Brown or Bloody Discharge
Brown discharge is usually old blood that took longer to leave the uterus, giving it time to oxidize and darken. The most common cause is simply the tail end of your period. Leftover menstrual blood sometimes makes its way out a day or two after your period seems to have stopped, mixing with regular discharge to create a brownish tint.
Light spotting between periods can also produce brown or pinkish discharge. Even a single drop of blood from the cervix can mix with vaginal fluid and look alarming despite being harmless. The cervix is fragile and can bleed slightly from friction during sex, a pelvic exam, or sometimes for no clear reason.
Brown or bloody discharge after menopause is a different situation. Declining estrogen thins the vaginal walls, making blood vessels more fragile and prone to minor bleeding. While this can be related to vaginal atrophy, any postmenopausal bleeding warrants evaluation because it can occasionally indicate something more serious.
Discharge During Pregnancy
Increased discharge is one of the earlier and more persistent changes during pregnancy. Higher estrogen levels and greater blood flow to the pelvic area ramp up production significantly. This pregnancy-related discharge, sometimes called leukorrhea, is typically thin, white or milky, and mild-smelling. It serves a protective function, helping prevent infections from reaching the uterus.

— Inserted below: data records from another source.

(** ** Deleting a testimonial *)

Lemma delete_testimonial_runs (m : jsval) (id : string) (i : Z) (d : db) :
  SQL.integer_in id = Some i ->
  delete_testimonial Runs m id d
  = if rowCount (map testimonial_id
                   (List.filter (SQL.has_testimonial_id i) (testimonials d)))
       =? 0
    then (send 404 (ErrorBody
            ("Testimonial with ID " +:+ id +:+ " not found.")),
          without_testimonial i d)
    else (send 200 (MessageBody
            ("Testimonial with ID " +:+ id +:+ " deleted successfully.")),
          without_testimonial i d).
Proof.
  intros Hi. unfold delete_testimonial, query, SQL.delete_testimonial.
  cbn [SQL.param_text to_string]. rewrite Hi. reflexivity.
Qed.

Lemma without_testimonial_miss (i : Z) (d : db) :
  (forall t, In t (testimonials d) -> testimonial_id t <> i) ->
  without_testimonial i d = d.
Proof.
  intros H. unfold without_testimonial, SQL.has_testimonial_id.
  destruct (filter_id_miss testimonial_id i _ H) as [_ ->]. now destruct d.
Qed.
(** * The habit tracker contract ([habit::contract])

    A shallow embedding of the Move module
    [contract/habit/build/habit/sources/contract.move] and the properties
    of its state-transition engine: creation, check-in with the streak
    algorithm, owner-gated update and delete, and the read-only views.

    Conventions.
    - [u64] and [u8] values are integers in [Z]; Move arithmetic is checked,
      so every [+], [-], [*], [/] and [%] of the source is an operation that
      either returns the exact result or aborts the transaction.
    - A [&mut Habit] parameter is passed explicitly: the function receives
      the habit and returns the mutated one.
    - The transaction context, the emitted events and the objects handed to
      [transfer] live in a store threaded by the [Tx] monad; an abort
      discards the store, as the Move VM discards a failed transaction. *)

From Stdlib Require Import String.
From Stdlib Require Import ZArith List Bool Lia.
From Stdlib Require Import Init.Byte Strings.Byte.
Import ListNotations.
Local Open Scope Z_scope.

(* ================================================================= *)
(** ** Aborts and results *)

(** The module an abort code belongs to: the VM reports the pair. *)
Inductive Location : Type :=
| HabitContract          (* habit::contract *)
| StdString.             (* std::string *)

Inductive Failure : Type :=
| MoveAbort (loc : Location) (code : Z)   (* abort / failed assert! *)
| ArithmeticError.                         (* overflow, underflow, division by zero *)

Inductive Result (A : Type) : Type :=
| Ok (a : A)
| Err (e : Failure).
Arguments Ok {A} a.
Arguments Err {A} e.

What’s not normal during pregnancy is discharge that’s green, yellow, or foul-smelling, or any sudden gush of clear fluid that could indicate your water has broken prematurely. Itching or burning alongside discharge changes also warrants a call to your provider, since yeast infections and BV are both more common during pregnancy.
Discharge Changes After Menopause
As estrogen levels drop during and after menopause, vaginal tissue becomes thinner, drier, and less elastic. Discharge volume decreases, sometimes dramatically. Many people experience persistent dryness, irritation, or discomfort during sex as a result.

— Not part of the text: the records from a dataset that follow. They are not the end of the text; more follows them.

(** * PagePilot browser perception and action engine

    A shallow embedding of [chrome-extension/src/background/dom/views.ts]
    and [chrome-extension/src/background/browser/page.ts], and the
    properties of selector synthesis, hash memoisation, state refresh,
    element location, the click ladder, scrolling and the network-idle
    monitor that are stated about them.

    Conventions of the embedding.
    - A JavaScript string is a [string]; its characters are code units in
      the range 0..255.  A [string | null] or a missing attribute is an
      [option string]; JavaScript truthiness of such a value is [truthy].
    - A JavaScript number that the code uses as an index, a pixel amount or
      a millisecond clock is a [Z]: an integer in the range that a double
      holds exactly, where a template literal prints it in plain decimal.
    - An awaited call into the browser is a transition of an abstract
      world that either returns a value or raises: [outcome].  The calls
      that leave the controller are recorded in the order they are made.
    - The calls of the logger are left out: they change nothing that the
      methods read. *)

From Stdlib Require Import ZArith Ascii String List Bool Lia DecimalString.
From stdpp Require Import base gmap strings.

Open Scope string_scope.
Open Scope Z_scope.

(* ================================================================== *)
(** * Part I: definitions                                              *)
(* ================================================================== *)

(** A call either returns or raises an [Error] carrying a message. *)
Inductive outcome (A : Type) : Type :=
| Ok (a : A)
| Throw (msg : string).
Arguments Ok {A} a.
Arguments Throw {A} msg.

(** ** JavaScript string primitives *)
Module JS.

Definition code (c : ascii) : N := N_of_ascii c.

Definition between (lo hi : N) (c : ascii) : bool :=
  (lo <=? code c)%N && (code c <=? hi)%N.

Definition isDigit (c : ascii) : bool := between 48 57 c.
Definition isUpper (c : ascii) : bool := between 65 90 c.
Definition isLower (c : ascii) : bool := between 97 122 c.
Definition isAlpha (c : ascii) : bool := isUpper c || isLower c.

(** [\s] (and the characters removed by [trim]) below code 256. *)
Definition isSpace (c : ascii) : bool :=
  between 9 13 c || (code c =? 32)%N || (code c =? 160)%N.

Definition dquote : ascii := Eval cbv in ascii_of_nat 34.
Definition squote : ascii := Eval cbv in ascii_of_nat 39.
Definition backquote : ascii := Eval cbv in ascii_of_nat 96.
Definition backslash : ascii := Eval cbv in ascii_of_nat 92.
Definition str (c : ascii) : string := String c EmptyString.

(** A value between double quotes, as a template literal writes it. *)
Definition quoted (s : string) : string := str dquote +:+ s +:+ str dquote.

Definition isEmpty (s : string) : bool :=
  match s with EmptyString => true | String _ _ => false end.

(** Truthiness of a [string | undefined | null]. *)
Definition truthy (o : option string) : bool :=
  match o with Some s => negb (isEmpty s) | None => false end.

(** [a || b] on strings that may be missing. *)
Definition orElse (o : option string) (d : string) : string :=
  if truthy o then default d o else d.

(** [s.startsWith(p)] *)
Fixpoint startsWith (s p : string) {struct p} : bool :=
  match p with
  | EmptyString => true
  | String a p' =>
      match s with
      | EmptyString => false
      | String b s' => Ascii.eqb a b && startsWith s' p'
      end
  end.

(** [s.includes(needle)] *)
Fixpoint includes (s needle : string) : bool :=
  startsWith s needle ||
  match s with
  | EmptyString => false
  | String _ r => includes r needle
  end.

Fixpoint all (p : ascii -> bool) (s : string) : bool :=
  match s with
  | EmptyString => true
  | String c r => p c && all p r
  end.

Fixpoint any (p : ascii -> bool) (s : string) : bool :=
  match s with
  | EmptyString => false
  | String c r => p c || any p r
  end.

Fixpoint mapChars (f : ascii -> ascii) (s : string) : string :=
  match s with
  | EmptyString => EmptyString
  | String c r => String (f c) (mapChars f r)
  end.

(** [toLowerCase]: A-Z, and the Latin-1 capitals 192..222 except 215. *)
Definition lowerChar (c : ascii) : ascii :=
  if isUpper c || (between 192 222 c && negb (code c =? 215)%N)
  then ascii_of_N (code c + 32) else c.

Definition toLowerCase (s : string) : string := mapChars lowerChar s.

Fixpoint trimStart (s : string) : string :=
  match s with
  | EmptyString => EmptyString
  | String c r => if isSpace c then trimStart r else s
  end.

Fixpoint trimEnd (s : string) : string :=
  match s with
  | EmptyString => EmptyString
  | String c r =>
      let r' := trimEnd r in
      if isSpace c && isEmpty r' then EmptyString else String c r'
  end.

Definition trim (s : string) : string := trimEnd (trimStart s).

(** [s.split(sep)] for a one-character separator. *)
Fixpoint splitChar (sep : ascii) (cur : string) (s : string) : list string :=
  match s with
  | EmptyString => [cur]
  | String c r =>
      if Ascii.eqb c sep then cur :: splitChar sep EmptyString r
      else splitChar sep (cur +:+ str c) r
  end.

Definition split (sep : ascii) (s : string) : list string :=
  splitChar sep EmptyString s.

(** [s.split(/\s+/)]: a maximal run of white space separates two pieces,
    so white space at either end leaves an empty piece there. *)
Fixpoint splitSpaces (inRun : bool) (cur : string) (s : string) : list string :=
  match s with
  | EmptyString => [cur]
  | String c r =>
      if isSpace c then
        if inRun then splitSpaces true cur r
        else cur :: splitSpaces true EmptyString r
      else splitSpaces false (cur +:+ str c) r
  end.

Definition splitWhitespace (s : string) : list string :=
  splitSpaces false EmptyString s.

(** [s.replace(/\s+/g, ' ')]. *)
Fixpoint collapseSpaces (inRun : bool) (s : string) : string :=
  match s with
  | EmptyString => EmptyString
  | String c r =>
      if isSpace c then
        if inRun then collapseSpaces true r
        else String " " (collapseSpaces true r)
      else String c (collapseSpaces false r)
  end.

(** [s.replace(c, by)] with a string pattern: the first occurrence only. *)
Fixpoint replaceFirst (c : ascii) (by_ : string) (s : string) : string :=
  match s with
  | EmptyString => EmptyString
  | String d r =>
      if Ascii.eqb d c then by_ +:+ r else String d (replaceFirst c by_ r)
  end.

(** [s.replace(/c/g, by)]. *)
Fixpoint replaceAll (c : ascii) (by_ : string) (s : string) : string :=
  match s with
  | EmptyString => EmptyString
  | String d r =>
      if Ascii.eqb d c then by_ +:+ replaceAll c by_ r
      else String d (replaceAll c by_ r)
  end.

Low-dose vaginal estrogen can help restore moisture, thicken vaginal tissue, and bring pH back into a healthier range. Vaginal moisturizers and lubricants that mimic natural secretions are another option for managing dryness. The key point for anyone past menopause: while less discharge is expected, any new discharge, especially if it’s bloody, colored, or has an odor, should be evaluated promptly.
Signs That Need Prompt Attention
Most discharge changes have straightforward explanations, but certain combinations of symptoms deserve same-day medical attention:
- Pelvic pain alongside abnormal discharge, which can suggest an infection has spread beyond the vagina
- Discharge that looks like pus, typically thick and yellow or green
- Fever with any change in discharge
- Bloody discharge after menopause
The most reliable way to interpret your discharge is to know your own baseline. What’s normal for you at different points in your cycle gives you a reference point. A sudden shift in color, smell, texture, or volume, especially paired with itching, burning, or pain, is your body flagging that something in the vaginal environment has changed.